Skylight is an excellent play and the production we saw is fantastic. It was absolutely captivating.
Skylight is a prime example how little you actually need to tell a great story. There are only three characters, one of which is barely on stage. There is only one apartment this takes part in. The story isn’t overly flashy or dramatic. It’s just a slice of life.
The set-up, the dialogues and in particular the way the characters move on stage underscores that feeling of an everyday occurrence. Kyra comes home from the shop. She puts her groceries away. She cooks (boy, was I glad that I only saw it on the screen and not live in the theater because I already was hungry and I could practically smell the spaghetti sauce anyway, without being present). Tom walks through her apartment, more or less covertly inspecting everything. It didn’t feel like we were watching a play at all just from that realistic way the characters behaved.

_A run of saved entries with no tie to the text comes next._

(* ===== verification/Types.v ===== *)
(** Headers, receipts and bloom filters ([src/core/types/block.go], [receipt.go],
    [bloom9.go]).  The hash function is a parameter. *)

From stdpp Require Import base numbers list.
From S2P Require Import Prelude.
From S2P Require Import CommonMath.
From S2P Require Import RlpEncode.
From S2P Require Import VmState.
From S2P Require Import State.
Local Open Scope Z_scope.
Local Open Scope go_scope.

(** * block.go *)

Record Header := MkHeader {
  h_ParentHash : bytes; h_UncleHash : bytes; h_Coinbase : bytes; h_Root : bytes; h_TxHash : bytes; h_ReceiptHash : bytes;
  h_Bloom : bytes; h_Difficulty : Z; h_Number : Z; h_GasLimit : Z; h_GasUsed : Z; h_Time : Z; h_Extra : bytes;
  h_MixDigest : bytes; h_Nonce : bytes }.

(** The fields that are sealed. *)
Definition header_body (h : Header) : list rval :=
  [RByteArray (h_ParentHash h); RByteArray (h_UncleHash h); RByteArray (h_Coinbase h); RByteArray (h_Root h); RByteArray (h_TxHash h);
   RByteArray (h_ReceiptHash h); RByteArray (h_Bloom h); RBigIntPtr (Some (h_Difficulty h)); RBigIntPtr (Some (h_Number h)); RUint (h_GasLimit h);
   RUint (h_GasUsed h); RBigIntPtr (Some (h_Time h)); RBytes (h_Extra h)].
Definition header_rval (h : Header) : rval := RPtr (RStruct (header_body h ++ [RByteArray (h_MixDigest h); RByteArray (h_Nonce h)])).

(** A block: its header and uncles; transactions are elsewhere. *)
Record Block := MkBlock { b_header : Header; b_uncles : list Header }.

Section hashes.
Context (sha : bytes -> bytes).

(** Nothing is written when encoding fails. *)
Definition rlpHash (v : rval) : bytes := sha match Encode (EncBuf [] [] 0) v with Ok b => b | _ => [] end.
Definition Header_Hash (h : Header) : bytes := rlpHash (header_rval h).
Definition HashNoNonce (h : Header) : bytes := rlpHash (RSlice false (map (fun v => RInterface (Some v)) (header_body h))).
Definition CalcUncleHash (uncles : list Header) : bytes := rlpHash (RSlice false (map header_rval uncles)).
Definition EmptyUncleHash : bytes := CalcUncleHash [].
Definition Block_Hash (b : Block) : bytes := Header_Hash (b_header b).

(** * bloom9.go *)

Definition BloomByteLength : Z := 256.

(** [BytesToBloom]: into a zero array. *)
Definition BytesToBloom (b : bytes) : outcome Empty_set bytes :=
  if BloomByteLength <? zlen b then Panic else Ok (replicate (Z.to_nat (BloomByteLength - zlen b)) 0 ++ b).

(** Bits [i] of the filter: eleven bits of each of the first three pairs of bytes. *)
Definition bloomBit (b : bytes) (i : nat) : outcome Empty_set Z :=
  let! lo := must (b !! (i + 1)%nat) in
  let! hi := must (b !! i) in
  Ok (Z.land (u64 (lo + u64 (Z.shiftl hi 8))) 2047).

Definition bloom9 (b : bytes) : outcome Empty_set Z :=
  let b := sha b in
  let! b0 := bloomBit b 0 in
  let! b1 := bloomBit b 2 in
  let! b2 := bloomBit b 4 in
  Ok (Z.lor (Z.lor (Z.lor 0 (Z.shiftl 1 b0)) (Z.shiftl 1 b1)) (Z.shiftl 1 b2)).

Fixpoint bloomAll (bs : list bytes) (bin : Z) : outcome Empty_set Z :=
  match bs with
  | [] => Ok bin
  | b :: bs => let! r := bloom9 b in bloomAll bs (Z.lor bin r)
  end.

Fixpoint LogsBloom_loop (logs : list Log) (bin : Z) : outcome Empty_set Z :=
  match logs with
  | [] => Ok bin
  | log :: logs => let! bin := bloomAll (l_Address log :: l_Topics log) bin in LogsBloom_loop logs bin
  end.
Definition LogsBloom (logs : list Log) : outcome Empty_set Z := LogsBloom_loop logs 0.

(** [CreateBloom], of the logs of each receipt. *)
Fixpoint CreateBloom_loop (receipts : list (list Log)) (bin : Z) : outcome Empty_set Z :=
  match receipts with
  | [] => Ok bin
  | logs :: receipts => let! r := LogsBloom logs in CreateBloom_loop receipts (Z.lor bin r)
  end.
Definition CreateBloom (receipts : list (list Log)) : outcome Empty_set bytes :=
  let! bin := CreateBloom_loop receipts 0 in BytesToBloom (big_bytes bin).

Definition BloomLookup (bin topic : bytes) : outcome Empty_set bool :=
  let bloom := be_val bin in
  let! cmp := bloom9 topic in
  Ok (Z.land bloom cmp =? cmp).

(** [Bloom.Add] and [Bloom.Test] take numbers, whose bytes have no leading zeros. *)
Definition Bloom_Add (d : Z) (b : bytes) : outcome Empty_set bytes :=
  let! r := bloom9 (big_bytes d) in
  let bin := big_bytes (Z.lor (be_val b) r) in
  if zlen b <? zlen bin then Panic else Ok (take (length b - length bin) b ++ bin).
Definition Bloom_Test (test : Z) (b : bytes) : outcome Empty_set bool := BloomLookup b (big_bytes test).
Definition Bloom_TestBytes (test : bytes) (b : bytes) : outcome Empty_set bool := Bloom_Test (be_val test) b.
End hashes.

(** * receipt.go *)

Record Receipt := MkReceipt {
  rc_PostState : bytes; rc_Status : Z; rc_CumulativeGasUsed : Z; rc_Bloom : bytes; rc_Logs : list StateLog;
  rc_TxHash : bytes; rc_ContractAddress : bytes; rc_GasUsed : Z }.

Definition NewReceipt (root : bytes) (failed : bool) (cumulativeGasUsed : Z) : Receipt :=
  MkReceipt root (if failed then 0 else 1) cumulativeGasUsed (replicate 256 0) [] (replicate HashLength 0) (replicate AddressLength 0) 0.

(** The consensus encoding: a receipt without a state root says whether it failed. *)
Definition statusEncoding (r : Receipt) : bytes :=
  if bool_decide (rc_PostState r = []) then if rc_Status r =? 0 then [] else [1] else rc_PostState r.
Definition log_rval (l : Log) : rval := REncoder [RStruct [RByteArray (l_Address l); RSlice false (map RByteArray (l_Topics l)); RBytes (l_Data l)]] false.
Definition receipt_rval (r : Receipt) : rval :=
  REncoder [RPtr (RStruct [RBytes (statusEncoding r); RUint (rc_CumulativeGasUsed r); RByteArray (rc_Bloom r);
                           RSlice false (map (fun l => log_rval (sl_log l)) (rc_Logs r))])] false.

(** * Bloom filters have no false negatives *)

Section bloom.
Context (sha : bytes -> bytes) (hash_len : forall b, length (sha b) = 32%nat).

(** The bits of [r] are in [bin]. *)
Definition within (r bin : Z) : Prop := Z.lor bin r = bin.
Definition filter_ok (bin : Z) : Prop := 0 <= bin < 2 ^ 2048.

Lemma within_lor_l r bin s : within r bin -> within r (Z.lor bin s).
Proof. unfold within. intros H. rewrite Z.lor_comm, Z.lor_assoc, (Z.lor_comm r), H. done. Qed.
Lemma within_lor_r r bin : within r (Z.lor bin r).
Proof. unfold within. by rewrite <- Z.lor_assoc, Z.lor_diag. Qed.
Lemma within_land r bin : within r bin -> Z.land bin r = r.
Proof. unfold within. intros <-. rewrite Z.land_comm. apply Z.bits_inj'. intros n Hn. rewrite Z.land_spec, Z.lor_spec. by destruct (Z.testbit r n), (Z.testbit bin n). Qed.

Lemma lor_bound n a b : 0 <= n -> 0 <= a < 2 ^ n -> 0 <= b < 2 ^ n -> 0 <= Z.lor a b < 2 ^ n.
Proof.
  intros Hn Ha Hb. rewrite <- (Z.mod_small a (2 ^ n)), <- (Z.mod_small b (2 ^ n)), <- !Z.land_ones by lia.
  rewrite <- Z.land_lor_distr_l, Z.land_ones by lia. apply Z.mod_pos_bound. lia.
Qed.

Lemma bloomBit_ok b i : (i + 1 < length b)%nat -> exists x, bloomBit b i = Ok x /\ 0 <= x < 2048.
Proof.
  intros Hi. unfold bloomBit. destruct (lookup_lt_is_Some_2 b (i + 1)%nat Hi) as [lo ->]. destruct (lookup_lt_is_Some_2 b i ltac:(lia)) as [hi ->]. cbn [must outcome_bind].
  eexists. split; [done|]. change 2047 with (Z.ones 11). rewrite Z.land_ones by lia. apply Z.mod_pos_bound. lia.
Qed.

Lemma shift_bit x : 0 <= x < 2048 -> filter_ok (Z.shiftl 1 x).
Proof. intros Hx. unfold filter_ok. rewrite Z.shiftl_1_l. split; [apply Z.pow_nonneg; lia|apply Z.pow_lt_mono_r; lia]. Qed.

Lemma filter_lor a b : filter_ok a -> filter_ok b -> filter_ok (Z.lor a b).
Proof. apply lor_bound. lia. Qed.

Lemma bloom9_ok b : exists r, bloom9 sha b = Ok r /\ filter_ok r.
Proof using hash_len.
  unfold bloom9. destruct (bloomBit_ok (sha b) 0) as (x & -> & Hx); [rewrite hash_len; lia|]. destruct (bloomBit_ok (sha b) 2) as (y & -> & Hy); [rewrite hash_len; lia|].
  destruct (bloomBit_ok (sha b) 4) as (z & -> & Hz); [rewrite hash_len; lia|]. cbn [outcome_bind]. eexists. split; [done|]. by repeat apply filter_lor; try apply shift_bit.
Qed.

(** What a filter claims. *)
Definition has (bin : Z) (b : bytes) : Prop := exists r, bloom9 sha b = Ok r /\ within r bin.

Lemma has_lor bin s b : has bin b -> has (Z.lor bin s) b.
Proof. intros (r & E & H). exists r. split; [done|by apply within_lor_l]. Qed.
Lemma has_lor_r bin s b : has s b -> has (Z.lor bin s) b.
Proof. rewrite Z.lor_comm. apply has_lor. Qed.

Lemma bloomAll_ok bs : forall bin, filter_ok bin -> exists bin', bloomAll sha bs bin = Ok bin' /\ filter_ok bin' /\
  (forall b, has bin b -> has bin' b) /\ forall b, b ∈ bs -> has bin' b.
Proof using hash_len.
  induction bs as [|b bs IH]; intros bin Hb; cbn [bloomAll]; [exists bin; split_and!; [done..|]; by intros b []%elem_of_nil|].
  destruct (bloom9_ok b) as (r & E & Hr). rewrite E. cbn [outcome_bind]. destruct (IH (Z.lor bin r)) as (bin' & -> & H1 & H2 & H3); [by apply filter_lor|].
  exists bin'. split_and!; [done|done|auto using has_lor|]. intros c [->|Hc]%elem_of_cons; [|auto]. apply H2, has_lor_r. exists r. split; [done|]. unfold within. apply Z.lor_diag.
Qed.

(** The strings of a log: its address and topics. *)
Definition log_keys (l : Log) : list bytes := l_Address l :: l_Topics l.

Lemma LogsBloom_loop_ok logs : forall bin, filter_ok bin -> exists bin', LogsBloom_loop sha logs bin = Ok bin' /\ filter_ok bin' /\
  (forall b, has bin b -> has bin' b) /\ forall l b, l ∈ logs -> b ∈ log_keys l -> has bin' b.
Proof using hash_len.
  induction logs as [|l logs IH]; intros bin Hb; cbn [LogsBloom_loop]; [exists bin; split_and!; [done..|]; by intros l b []%elem_of_nil|].
  destruct (bloomAll_ok (l_Address l :: l_Topics l) bin Hb) as (bin1 & -> & F1 & K1 & A1). cbn [outcome_bind].
  destruct (IH bin1 F1) as (bin2 & -> & F2 & K2 & A2). exists bin2. split_and!; [done|done|auto|]. intros l' b [->|Hl]%elem_of_cons Hk; eauto.
Qed.

Lemma CreateBloom_loop_ok rs : forall bin, filter_ok bin -> exists bin', CreateBloom_loop sha rs bin = Ok bin' /\ filter_ok bin' /\
  (forall b, has bin b -> has bin' b) /\ forall logs l b, logs ∈ rs -> l ∈ logs -> b ∈ log_keys l -> has bin' b.
Proof using hash_len.
  induction rs as [|logs rs IH]; intros bin Hb; cbn [CreateBloom_loop]; [exists bin; split_and!; [done..|]; by intros r l b []%elem_of_nil|].
  destruct (LogsBloom_loop_ok logs 0) as (r & E & F1 & _ & A1); [done|]. unfold LogsBloom. rewrite E. cbn [outcome_bind].
  destruct (IH (Z.lor bin r)) as (bin2 & -> & F2 & K2 & A2); [by apply filter_lor|]. exists bin2. split_and!; [done|done|auto using has_lor|].
  intros logs' l b [->|Hl]%elem_of_cons Hin Hk; [eapply K2, has_lor_r; eauto|eauto].
Qed.

Lemma be_val_zeros n : be_val (replicate n 0) = 0.
Proof. induction n as [|n IH]; [done|]. cbn [replicate]. rewrite be_val_cons, IH. lia. Qed.

Lemma BytesToBloom_ok bin : filter_ok bin -> exists f, BytesToBloom (big_bytes bin) = Ok f /\ length f = 256%nat /\ be_val f = bin.
Proof.
  intros [H0 H1]. unfold BytesToBloom, BloomByteLength. assert (0 <= zlen (big_bytes bin) <= 256) as Hl.
  { split; [apply zlen_nonneg|]. rewrite zlen_big_bytes. unfold byte_len. rewrite Z2Nat.id; [|apply Z.div_pos; [|lia]].
    - apply Z.lt_succ_r, Z.div_lt_upper_bound; [lia|]. unfold bitlen. destruct (Z.eqb_spec bin 0); [lia|]. rewrite Z.abs_eq by lia.
      assert (Z.log2 bin < 2048) by (apply Z.log2_lt_pow2; lia). lia.
    - unfold bitlen. destruct (bin =? 0); [lia|]. pose proof (Z.log2_nonneg (Z.abs bin)). lia. }
  rewrite (proj2 (Z.ltb_ge _ _)) by lia. eexists. split; [done|]. split; [rewrite length_app, length_replicate; unfold zlen in *; lia|].
  rewrite be_val_app, be_val_big_bytes, be_val_zeros by done. lia.
Qed.

Lemma CreateBloom_has receipts : exists f, CreateBloom sha receipts = Ok f /\ length f = 256%nat /\
  forall logs l b, logs ∈ receipts -> l ∈ logs -> b ∈ log_keys l -> BloomLookup sha f b = Ok true.
Proof using hash_len.
  destruct (CreateBloom_loop_ok receipts 0) as (bin & E & F & _ & A); [done|]. unfold CreateBloom. rewrite E. cbn [outcome_bind].
  destruct (BytesToBloom_ok bin F) as (f & -> & Hl & Hv). exists f. split_and!; [done|done|]. intros logs l b H1 H2 H3. destruct (A logs l b H1 H2 H3) as (r & Er & Hr).
  unfold BloomLookup. rewrite Er, Hv. cbn [outcome_bind]. by rewrite within_land, Z.eqb_refl.
Qed.

(** The bloom filter of a block has no false negatives: creating it does not fail, and
    looking up the address or any topic of any log of any receipt answers that it may be
    there. *)
Theorem bloom_no_false_negatives receipts : exists f, CreateBloom sha receipts = Ok f /\ length f = 256%nat /\
  forall logs l b, logs ∈ receipts -> l ∈ logs -> b ∈ log_keys l -> BloomLookup sha f b = Ok true.
Proof using hash_len. apply CreateBloom_has. Qed.
End bloom.

(** ** Examples *)

(** A hash that shows the first byte of its argument. *)
Definition firstByte (b : bytes) : bytes := replicate 6 (u8 (default 0 (head b))) ++ replicate 26 0.
Lemma firstByte_len b : length (firstByte b) = 32%nat.
Proof. done. Qed.

Lemma bloom_no_false_negatives_witness : exists f, CreateBloom firstByte [[MkLog [0; 7] [[9]] [] 0]] = Ok f /\ BloomLookup firstByte f [0; 7] = Ok true.
Proof.
  destruct (bloom_no_false_negatives firstByte firstByte_len [[MkLog [0; 7] [[9]] [] 0]]) as (f & E & _ & H).
  exists f. split; [exact E|]. eapply H; by left.
Defined.

(** Testing bytes goes through a number, which loses leading zeros: a string that begins with
    a zero byte is hashed differently when it is looked up and may not be found. *)
Lemma TestBytes_misses : exists f, CreateBloom firstByte [[MkLog [0; 7] [] [] 0]] = Ok f /\ Bloom_TestBytes firstByte [0; 7] f = Ok false.
Proof. exists (replicate 255 0 ++ [1]). split; vm_compute; reflexivity. Qed.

It is also due to the dialogues that the play feels so realistic. The way Hare structured them makes it feel like you’re listening to your neighbors fight, not like you’re watching a play. [He is also a master of implication – you get the entire story and very little has to be spelled out.] Of course, you also need actors to pull that off – you need them to stay away from theater acting while acting in a theater (for which, let’s not forget, theater acting was made and where it serves a very disinct purpose). Fortunately the cast delivers fully. Not a single beat is missed by them.
All that makes the play and its characters feel extremely accessible and you really feel like you get to know them, with all of their strengths and weaknesses, as people and not as figures in somebody’s imagination. That is ultimately what makes the play so interesting.